Data for this exercise:
(** * Algorithm playground backend: a shallow embedding of [handler.ts]

    The development follows the source file top-down: the values the
    handler receives (parsed JSON), the option validator of
    [AlgorithmBase], the minimum-cut algorithm ([KargerMinCutAlgorithm]),
    the request handler with its result store, and the canonical encoder
    used for cache keys.

    Conventions.
    - A JavaScript string is a [string]; every [ascii] stands for one
      code unit (the model covers code units below 256).
    - A JavaScript number is a [Z]: the model covers the numbers with an
      integer value; numbers with a fraction, and with them options of
      type [number], are outside it.  An integer beyond 2^53 that no
      double holds is printed as the double nearest to it.
    - [undefined] is [None] wherever the source reads a property.
    - An object is the list of its own entries in enumeration order
      (the order of [Object.entries]); keys are pairwise distinct.
    - Functions of the platform whose code is not part of the repository
      (collation, hashing, URL and JSON parsing, numeric literals, the
      random source) are parameters: section variables of the functions
      that call them, gathered in the record [Platform] for the handler.
    - The store, the clock and the count of random numbers drawn make up
      the [World] that the handler reads and writes.

    The model comes first, then the notions the statements use and the
    data of the worked examples, then the properties. *)

From Stdlib Require Import ZArith List Ascii String Bool Lia Permutation.
From stdpp Require Import gmap strings list sorting pretty.

Open Scope string_scope.
Open Scope Z_scope.

(** ** Strings *)

Definition dquote : ascii := "034"%char.
Definition backslash : ascii := "092"%char.

(** [arr.join(sep)] on an array of strings. *)
Definition join (sep : string) (parts : list string) : string :=
  String.concat sep parts.

(** Template literals and [+] on strings. *)
Definition cat (parts : list string) : string := String.concat EmptyString parts.

Definition hexDigit (n : N) : ascii :=
  match n with
  | 0%N => "0" | 1%N => "1" | 2%N => "2" | 3%N => "3" | 4%N => "4"
  | 5%N => "5" | 6%N => "6" | 7%N => "7" | 8%N => "8" | 9%N => "9"
  | 10%N => "a" | 11%N => "b" | 12%N => "c" | 13%N => "d" | 14%N => "e"
  | _ => "f"
  end%char.

(** One code unit inside a JSON string literal, as [JSON.stringify]
    writes it. *)
Definition escapeCodeUnit (c : ascii) : string :=
  let n := N_of_ascii c in
  if (n =? 8)%N then String backslash "b"
  else if (n =? 9)%N then String backslash "t"
  else if (n =? 10)%N then String backslash "n"
  else if (n =? 12)%N then String backslash "f"
  else if (n =? 13)%N then String backslash "r"
  else if (n =? 34)%N then String backslash (String dquote EmptyString)
  else if (n =? 92)%N then String backslash (String backslash EmptyString)
  else if (n <? 32)%N then
    String backslash
      (String "u" (String "0" (String "0"
         (String (hexDigit (n / 16)) (String (hexDigit (n mod 16)) EmptyString)))))
  else String c EmptyString.

Fixpoint escapeString (s : string) : string :=
  match s with
  | EmptyString => EmptyString
  | String c rest => escapeCodeUnit c +:+ escapeString rest
  end.

(** [JSON.stringify(s)] for a string [s]. *)
Definition quoteJSONString (s : string) : string :=
  String dquote (escapeString s +:+ String dquote EmptyString).

(** ** Parsed JSON values *)

#[warnings="-register-all"]
Inductive json : Type :=
| JNull
| JBool (b : bool)
| JNumber (n : Z)
| JString (s : string)
| JArray (items : list json)
| JObject (entries : list (string * json)).

(** The recursor that also descends into arrays and objects. *)
Section JsonInduction.
Variable P : json -> Prop.
Hypothesis Hnull : P JNull.
Hypothesis Hbool : forall b, P (JBool b).
Hypothesis Hnumber : forall n, P (JNumber n).
Hypothesis Hstring : forall s, P (JString s).
Hypothesis Harray : forall items, Forall P items -> P (JArray items).
Hypothesis Hobject :
  forall entries, Forall (fun kv => P (snd kv)) entries -> P (JObject entries).

Fixpoint json_deep_ind (v : json) : P v :=
  match v with
  | JNull => Hnull
  | JBool b => Hbool b
  | JNumber n => Hnumber n
  | JString s => Hstring s
  | JArray items =>
      Harray items
        ((fix go (l : list json) : Forall P l :=
            match l with
            | [] => @List.Forall_nil _ P
            | x :: l' => @List.Forall_cons _ P x l' (json_deep_ind x) (go l')
            end) items)
  | JObject entries =>
      Hobject entries
        ((fix go (l : list (string * json)) : Forall (fun kv => P (snd kv)) l :=
            match l with
            | [] => @List.Forall_nil _ _
            | kv :: l' =>
                @List.Forall_cons _ (fun kv => P (snd kv)) kv l'
                  (json_deep_ind (snd kv)) (go l')
            end) entries)
  end.
End JsonInduction.

(** ** Exceptions *)

(** What a [throw] can carry: an instance of [ClientError] (status code
    400), any other [Error], or a value that is not an [Error]. *)
Inductive thrown : Type :=
| ClientError (message : string)
| OtherError (message : string)
| NotAnError.

Inductive outcome (A : Type) : Type :=
| Returns (a : A)
| Throws (e : thrown).
Arguments Returns {A} a.
Arguments Throws {A} e.

Definition obind {A B : Type} (m : outcome A) (k : A -> outcome B) : outcome B :=
  match m with
  | Returns a => k a
  | Throws e => Throws e
  end.

#[global] Instance outcome_bind : MBind outcome := fun A B k m => obind m k.
#[global] Instance outcome_ret : MRet outcome := fun A a => Returns a.

(** The [TypeError] of a conversion to a primitive value that finds no
    method to call. *)
Definition typeError : thrown := OtherError "Cannot convert object to primitive value".


(** ** Reading and converting values *)

(** [o[key]] on the entries of an object; [None] is [undefined]. *)
Fixpoint obj_get (entries : list (string * json)) (key : string) : option json :=
  match entries with
  | [] => None
  | (k, v) :: rest => if String.eqb k key then Some v else obj_get rest key
  end.

(** [o[key] = value] and the spread [{...o, key: value}] for a key that
    is an ordinary name ([ordinaryKey] below; such are all the keys that
    the handler writes): an existing key keeps its place, a new key goes
    last.  A key made of digits would be enumerated first, and an
    assignment to [__proto__] makes no entry. *)
Fixpoint obj_set (entries : list (string * json)) (key : string) (value : json)
  : list (string * json) :=
  match entries with
  | [] => [(key, value)]
  | (k, v) :: rest =>
      if String.eqb k key then (k, value) :: rest
      else (k, v) :: obj_set rest key value
  end.

(** [value.key] and [value[key]] for the property names the handler
    reads ([edges], [vertices], [from], [algorithmId], [iterations],
    ...): only a plain object can have them, as an entry of its own.
    This is not the reading of a name that objects inherit
    ([constructor], [toString], ...), nor that of [length] or of an
    index on an array. *)
Definition prop (value : json) (key : string) : option json :=
  match value with
  | JObject entries => obj_get entries key
  | _ => None
  end.





(** [a ?? b] *)
Definition nullish (a : option json) (b : option json) : option json :=
  match a with
  | None | Some JNull => b
  | Some _ => a
  end.

(** Truthiness ([!value] is its negation). *)
Definition truthy (value : json) : bool :=
  match value with
  | JNull => false
  | JBool b => b
  | JNumber n => negb (n =? 0)
  | JString s => negb (String.eqb s EmptyString)
  | JArray _ | JObject _ => true
  end.

(** [typeof value === 'object' && value] *)
Definition isObjectLike (value : json) : bool :=
  match value with
  | JArray _ | JObject _ => true
  | _ => false
  end.

(** The double nearest to a non-negative integer, ties to the even
    mantissa of 53 bits. *)
Definition roundToDouble (v : Z) : Z :=
  let bits := Z.log2 v + 1 in
  if bits <=? 53 then v
  else
    let shift := bits - 53 in
    let mantissa := Z.shiftr v shift in
    let rest := v - Z.shiftl mantissa shift in
    let half := Z.shiftl 1 (shift - 1) in
    let mantissa :=
      if (half <? rest) || ((rest =? half) && Z.odd mantissa) then mantissa + 1
      else mantissa in
    Z.shiftl mantissa shift.

(** The decimal numbers of [k] digits followed by zeros, up to the
    length [digits] of [x], that read back as [x]: the one nearest to
    [x], the even one of two equally near.  The result is the digits and
    the length of the number they stand for. *)
Definition shortestWith (x : Z) (digits k : nat) : option (Z * nat) :=
  let unit := 10 ^ Z.of_nat (digits - k) in
  let lo := x / unit in
  let hi := lo + 1 in
  let okLo := roundToDouble (lo * unit) =? x in
  let okHi := roundToDouble (hi * unit) =? x in
  let pick := fun s : Z => if s =? 10 ^ Z.of_nat k then (1, S digits) else (s, digits) in
  if okLo && okHi then
    if x - lo * unit <? hi * unit - x then Some (pick lo)
    else if hi * unit - x <? x - lo * unit then Some (pick hi)
    else if Z.even lo then Some (pick lo) else Some (pick hi)
  else if okLo then Some (pick lo)
  else if okHi then Some (pick hi)
  else None.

Task requirements: Would you retype the lines above from the one with "else if (n =? 10)%N" down to the one with "(** ** Exceptions *)", word for word, both ends included and no other lines?

Reply to the exercise:
  else if (n =? 10)%N then String backslash "n"
  else if (n =? 12)%N then String backslash "f"
  else if (n =? 13)%N then String backslash "r"
  else if (n =? 34)%N then String backslash (String dquote EmptyString)
  else if (n =? 92)%N then String backslash (String backslash EmptyString)
  else if (n <? 32)%N then
    String backslash
      (String "u" (String "0" (String "0"
         (String (hexDigit (n / 16)) (String (hexDigit (n mod 16)) EmptyString)))))
  else String c EmptyString.

Fixpoint escapeString (s : string) : string :=
  match s with
  | EmptyString => EmptyString
  | String c rest => escapeCodeUnit c +:+ escapeString rest
  end.

(** [JSON.stringify(s)] for a string [s]. *)
Definition quoteJSONString (s : string) : string :=
  String dquote (escapeString s +:+ String dquote EmptyString).

(** ** Parsed JSON values *)

#[warnings="-register-all"]
Inductive json : Type :=
| JNull
| JBool (b : bool)
| JNumber (n : Z)
| JString (s : string)
| JArray (items : list json)
| JObject (entries : list (string * json)).

(** The recursor that also descends into arrays and objects. *)
Section JsonInduction.
Variable P : json -> Prop.
Hypothesis Hnull : P JNull.
Hypothesis Hbool : forall b, P (JBool b).
Hypothesis Hnumber : forall n, P (JNumber n).
Hypothesis Hstring : forall s, P (JString s).
Hypothesis Harray : forall items, Forall P items -> P (JArray items).
Hypothesis Hobject :
  forall entries, Forall (fun kv => P (snd kv)) entries -> P (JObject entries).

Fixpoint json_deep_ind (v : json) : P v :=
  match v with
  | JNull => Hnull
  | JBool b => Hbool b
  | JNumber n => Hnumber n
  | JString s => Hstring s
  | JArray items =>
      Harray items
        ((fix go (l : list json) : Forall P l :=
            match l with
            | [] => @List.Forall_nil _ P
            | x :: l' => @List.Forall_cons _ P x l' (json_deep_ind x) (go l')
            end) items)
  | JObject entries =>
      Hobject entries
        ((fix go (l : list (string * json)) : Forall (fun kv => P (snd kv)) l :=
            match l with
            | [] => @List.Forall_nil _ _
            | kv :: l' =>
                @List.Forall_cons _ (fun kv => P (snd kv)) kv l'
                  (json_deep_ind (snd kv)) (go l')
            end) entries)
  end.
End JsonInduction.

(** ** Exceptions *)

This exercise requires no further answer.